Think of all of the teachers, parents, or mentors who have supported you in the past, those who made a difference in your life at the time, or perhaps for many years after. Chances are they had something in common: they took as interest in you as a person; they genuinely cared about your individual well-being, education, or success. My high school English teacher took an interest in my poetry. Because of her, I not only continued writing; I also felt good about it. Writing became both a refuge and a creative practice, a way I built my emotional intelligence. Ultimately, it became a positive aspect of my identity.

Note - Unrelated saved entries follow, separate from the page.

(* ===== verification/L1Contracts.v ===== *)
(** * Call parameters of the other L1 contracts ([src/contract/{promissory_note,purse,box}])

    The decoders the node runs on untrusted call data to learn which nullifiers
    a call spends, and the function selectors of the four L1 contracts.  The
    parameters are the front of a payload that continues with a note, so the
    length checks are minima. *)

From Stdlib Require Import String.
From S2P Require Import Prelude Units Serial Externals Transaction NativeToken.

(** ** Function selectors *)

Inductive NativeTokenFunction :=
| MintV1 | BurnV1 | TransferV1 | SpendV1 | PoWRewardV1 | FeeCollectV1 | UncleMintV1 | FeeV3.

Definition native_token_function (b : Z) : CRes NativeTokenFunction :=
  match b with
  | 0x01 => Ok MintV1
  | 0x02 => Ok BurnV1
  | 0x03 => Ok TransferV1
  | 0x04 => Ok SpendV1
  | 0x05 => Ok PoWRewardV1
  | 0x06 => Ok FeeCollectV1
  | 0x07 => Ok UncleMintV1
  | 0x08 => Ok FeeV3
  | _ => Err InvalidFunction
  end.

Inductive PromissoryNoteFunction :=
| PnRegisterTypeV1 | PnRedeemV1 | PnIssueV1 | PnRevokeV1 | PnTransferV1 | PnOtcSwapV1.

Definition promissory_note_function (b : Z) : CRes PromissoryNoteFunction :=
  match b with
  | 0x00 => Ok PnRegisterTypeV1
  | 0x01 => Ok PnRedeemV1
  | 0x02 => Ok PnIssueV1
  | 0x03 => Ok PnRevokeV1
  | 0x04 => Ok PnTransferV1
  | 0x05 => Ok PnOtcSwapV1
  | _ => Err InvalidFunction
  end.

Inductive PurseFunction := PurseInitialize | PurseDeposit | PurseWithdraw | PurseBalance.

Definition purse_function (b : Z) : CRes PurseFunction :=
  match b with
  | 0x00 => Ok PurseInitialize
  | 0x01 => Ok PurseDeposit
  | 0x02 => Ok PurseWithdraw
  | 0x03 => Ok PurseBalance
  | _ => Err InvalidFunction
  end.

Inductive BoxFunction := BoxInitialize | BoxPut | BoxTake.

Definition box_function (b : Z) : CRes BoxFunction :=
  match b with
  | 0x00 => Ok BoxInitialize
  | 0x01 => Ok BoxPut
  | 0x02 => Ok BoxTake
  | _ => Err InvalidFunction
  end.

(** ** Promissory notes *)

(** The input differs from the native one in its signature key, a field
    element here. *)
Module PnInput.
Record t := {
  value_commit : list Z; token_commit : list Z; nullifier : list Z; merkle_root : list Z;
  user_data_enc : list Z; spend_hook : list Z; signature_public : list Z
}.

Definition ENCODED_SIZE : Z := 224.

Definition dec `{Externals} (data : list Z) : CRes t :=
  if negb (Z.of_nat (List.length data) =? ENCODED_SIZE) then Err (IoError "Input: length")
  else
    let? vc := read_point "Input: invalid value_commit" data 0 in
    let? tc := read_base "Input: invalid token_commit" data 32 in
    let? nf := read_nullifier data 64 in
    let? root := read_base "Input: invalid merkle_root" data 96 in
    let? ude := read_base "Input: invalid user_data_enc" data 128 in
    let? hook := read_base "Input: invalid spend_hook" data 160 in
    let? sp := read_base "Input: invalid signature_public" data 192 in
    Ok {| value_commit := vc; token_commit := tc; nullifier := nf; merkle_root := root;
          user_data_enc := ude; spend_hook := hook; signature_public := sp |}.
End PnInput.

Module PnOutput.
Record t := {
  value_commit : list Z; token_commit : list Z; commitment : list Z;
  note : AeadEncryptedNote; spend_hook : list Z
}.

Definition enc `{Externals} (o : t) : CRes (list Z) :=
  let note_bytes := serialize note_codec (note o) in
  let? n := try_from_len (List.length note_bytes) in
  Ok (value_commit o ++ token_commit o ++ commitment o ++ to_le_bytes 4 n ++ note_bytes ++
      spend_hook o).

Definition dec `{Externals} (data : list Z) : CRes t :=
  at_least data 132 (IoError "Output: too short") (
  let? vc := read_point "Output: invalid value_commit" data 0 in
  let? tc := read_base "Output: invalid token_commit" data 32 in
  let? cm := read_base "CapCommitment: invalid field element" data 64 in
  let? note_len := read_len data 96 in
  let note_end := 100 + note_len in
  at_least data (note_end + 32) (IoError "Output: length") (
  let? raw := read_slice data 100 (note_end - 100) in
  match deserialize note_codec raw with
  | Err _ => Err (IoError "Output: invalid note")
  | Ok n =>
      let? hook := read_base "Output: invalid spend_hook" data note_end in
      Ok {| value_commit := vc; token_commit := tc; commitment := cm; note := n; spend_hook := hook |}
  end)).
End PnOutput.

Module PnRedeemParamsV1.
Record t := { input : PnInput.t; output : PnOutput.t; tx_nonce : list Z }.

Definition dec `{Externals} (data : list Z) : CRes t :=
  let? raw := read_slice data 0 PnInput.ENCODED_SIZE in
  let? inp := PnInput.dec raw in
  let pos := PnInput.ENCODED_SIZE in
  if Z.of_nat (List.length data) <? pos then Err (IoError "payload truncated")
  else
    let? out := PnOutput.dec (drop (Z.to_nat pos) data) in
    let? output_bytes := PnOutput.enc out in
    let pos2 := pos + Z.of_nat (List.length output_bytes) in
    at_least data (pos2 + 32) (IoError "RedeemParamsV1: length") (
    let? nonce := read_base "RedeemParamsV1: invalid tx_nonce" data pos2 in
    Ok {| input := inp; output := out; tx_nonce := nonce |}).
End PnRedeemParamsV1.

Module PnRevokeParamsV1.
Record t := { inputs : list PnInput.t; tx_nonce : list Z }.

Definition dec `{Externals} (data : list Z) : CRes t :=
  at_least data 36 (IoError "RevokeParamsV1: too short") (
  let? count := read_len data 0 in
  let? (ins, pos) := read_fixed PnInput.dec PnInput.ENCODED_SIZE (Z.to_nat count) data 4 in
  at_least data (pos + 32) (IoError "RevokeParamsV1: missing trailing field") (
  let? nonce := read_base "RevokeParamsV1: invalid tx_nonce" data pos in
  Ok {| inputs := ins; tx_nonce := nonce |})).
End PnRevokeParamsV1.

(** [TransferParamsV1] and [OtcSwapParamsV1] have one wire format. *)
Module PnTransferParamsV1.
Record t := { inputs : list PnInput.t; outputs : list PnOutput.t; tx_nonce : list Z }.

Definition dec `{Externals} (data : list Z) : CRes t :=
  at_least data 40 (IoError "TransferParamsV1: too short") (
  let? input_count := read_len data 0 in
  let? (ins, pos) := read_fixed PnInput.dec PnInput.ENCODED_SIZE (Z.to_nat input_count) data 4 in
  at_least data (pos + 4) (IoError "TransferParamsV1: missing output count") (
  let? output_count := read_len data pos in
  let? (outs, pos') := read_framed PnOutput.dec (Z.to_nat output_count) data (pos + 4) in
  at_least data (pos' + 32) (IoError "TransferParamsV1: missing trailing fields") (
  let? nonce := read_base "TransferParamsV1: invalid tx_nonce" data pos' in
  Ok {| inputs := ins; outputs := outs; tx_nonce := nonce |}))).

Definition dec_otc_swap `{Externals} (data : list Z) : CRes t :=
  at_least data 40 (IoError "OtcSwapParamsV1: too short") (
  let? input_count := read_len data 0 in
  let? (ins, pos) := read_fixed PnInput.dec PnInput.ENCODED_SIZE (Z.to_nat input_count) data 4 in
  at_least data (pos + 4) (IoError "OtcSwapParamsV1: missing output count") (
  let? output_count := read_len data pos in
  let? (outs, pos') := read_framed PnOutput.dec (Z.to_nat output_count) data (pos + 4) in
  at_least data (pos' + 32) (IoError "OtcSwapParamsV1: missing trailing field") (
  let? nonce := read_base "OtcSwapParamsV1: invalid tx_nonce" data pos' in
  Ok {| inputs := ins; outputs := outs; tx_nonce := nonce |}))).
End PnTransferParamsV1.

(** ** Purses and boxes *)

(** [read_merkle_node] at the [n] consecutive slots from [offset]. *)
Fixpoint read_path `{Externals} (n : nat) (data : list Z) (offset : Z) : CRes (list (list Z)) :=
  match n with
  | O => Ok []
  | S n' =>
      let? node := read_base "read_merkle_node: invalid MerkleNode" data offset in
      let? rest := read_path n' data (offset + 32) in
      Ok (node :: rest)
  end.

(** The length-prefixed proof at [offset] and the position after it, with
    [tail] more bytes required. *)
Definition read_proof (field : string) (data : list Z) (offset tail : Z) : CRes (list Z * Z) :=
  let? proof_len := read_len data offset in
  let pos2 := offset + 4 + proof_len in
  at_least data (pos2 + tail) (DecodeFailure field) (
  let? proof := read_slice data (offset + 4) proof_len in
  Ok (proof, pos2)).

Module DepositParams.
Record t := {
  nullifier : list Z; expected_root : list Z; new_leaf : list Z; old_commit_x : list Z;
  old_commit_y : list Z; new_commit_x : list Z; new_commit_y : list Z; leaf_pos : Z;
  merkle_path : list (list Z); proof : list Z; tx_nonce : list Z; derived_purse_id : list Z
}.

Definition dec `{Externals} (data : list Z) : CRes t :=
  at_least data (228 + 1024 + 1) (DecodeFailure "DepositParams") (
  let? nf := read_nullifier data 0 in
  let? er := read_base "invalid MerkleNode" data 32 in
  let? nl := read_base "invalid MerkleNode" data 64 in
  let? ocx := read_base "invalid base" data 96 in
  let? ocy := read_base "invalid base" data 128 in
  let? ncx := read_base "invalid base" data 160 in
  let? ncy := read_base "invalid base" data 192 in
  let? lp := read_len data 224 in
  let? mp := read_path 32 data 228 in
  let? (pf, p2) := read_proof "DepositParams" data (228 + 1024) 64 in
  let? tn := read_base "invalid base" data p2 in
  let? dpi := read_base "invalid base" data (p2 + 32) in
  Ok {| nullifier := nf; expected_root := er; new_leaf := nl; old_commit_x := ocx;
        old_commit_y := ocy; new_commit_x := ncx; new_commit_y := ncy; leaf_pos := lp;
        merkle_path := mp; proof := pf; tx_nonce := tn; derived_purse_id := dpi |}).

(** [WithdrawParams::decode] is [DepositParams::decode]. *)
Definition dec_withdraw `{Externals} (data : list Z) : CRes t := dec data.
End DepositParams.

Module PutParams.
Record t := {
  nullifier : list Z; expected_root : list Z; new_leaf : list Z; leaf_pos : Z;
  merkle_path : list (list Z); proof : list Z; tx_nonce : list Z
}.

Definition dec `{Externals} (data : list Z) : CRes t :=
  at_least data (100 + 1024 + 1) (DecodeFailure "PutParams") (
  let? nf := read_nullifier data 0 in
  let? er := read_base "invalid MerkleNode" data 32 in
  let? nl := read_base "invalid MerkleNode" data 64 in
  let? lp := read_len data 96 in
  let? mp := read_path 32 data 100 in
  let? (pf, p2) := read_proof "PutParams" data (100 + 1024) 32 in
  let? tn := read_base "invalid base" data p2 in
  Ok {| nullifier := nf; expected_root := er; new_leaf := nl; leaf_pos := lp; merkle_path := mp;
        proof := pf; tx_nonce := tn |}).
End PutParams.

Module TakeParams.
Record t := {
  box_tag : list Z; nullifier : list Z; expected_root : list Z; leaf_pos : Z;
  merkle_path : list (list Z); proof : list Z; tx_nonce : list Z
}.

Definition dec `{Externals} (data : list Z) : CRes t :=
  at_least data (100 + 1024 + 1) (DecodeFailure "TakeParams") (
  let? tag := read_base "invalid base" data 0 in
  let? nf := read_nullifier data 32 in
  let? er := read_base "invalid MerkleNode" data 64 in
  let? lp := read_len data 96 in
  let? mp := read_path 32 data 100 in
  let? (pf, p2) := read_proof "TakeParams" data (100 + 1024) 32 in
  let? tn := read_base "invalid base" data p2 in
  Ok {| box_tag := tag; nullifier := nf; expected_root := er; leaf_pos := lp; merkle_path := mp;
        proof := pf; tx_nonce := tn |}).
End TakeParams.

Caring is typically associated with parenthood and child-rearing, but it is actually a powerful leadership trait in any context. During the Democratic National Convention last week, many speeches leaned on the words care and empathy. I cried through them all. Part of the reason those speeches were so cathartic is that they acknowledged the very real pain and struggle that many of us are experiencing right now. The caring made space for the feeling.
Leaders who care make it easier for us to experience, legitimize, and process our own emotions, to let the feelings flow through and exit the nervous system so that we can think more clearly, make decisions, prioritize, take action, and get our work done. This is true in the context of a global pandemic and it’s also true in the context of professional disagreement, conflict, or other work-related stress.
Our emotions are, in fact, a huge part of what makes us intelligent. We don’t necessarily want them running the show, but we need them as a kind of internal board of advisors. When we block our feelings, we can no longer respond as appropriately to the people around us. Blocked emotional material, over time, builds a distorted perception of the world that masquerades as rational understanding. False premises produce false logic.
If you are a leader watching your team members struggle with worry, distraction, and overwhelm, know that genuine expressions of care can be a huge help. Genuine expressions of care make space for feelings. And once we have permission to feel what we’re feeling, we can cope much more skillfully with our practical daily challenges, whatever they may be.
Ways to express care for your team members:
- Ask them how they are doing outside work and be willing to listen. Establish an appropriate time window for this if necessary.
- Let them know that whatever they are feeling is completely fine and that they do not need to conceal it or change it for your sake.
- Ask them what they need and do your best to provide it, at least partially.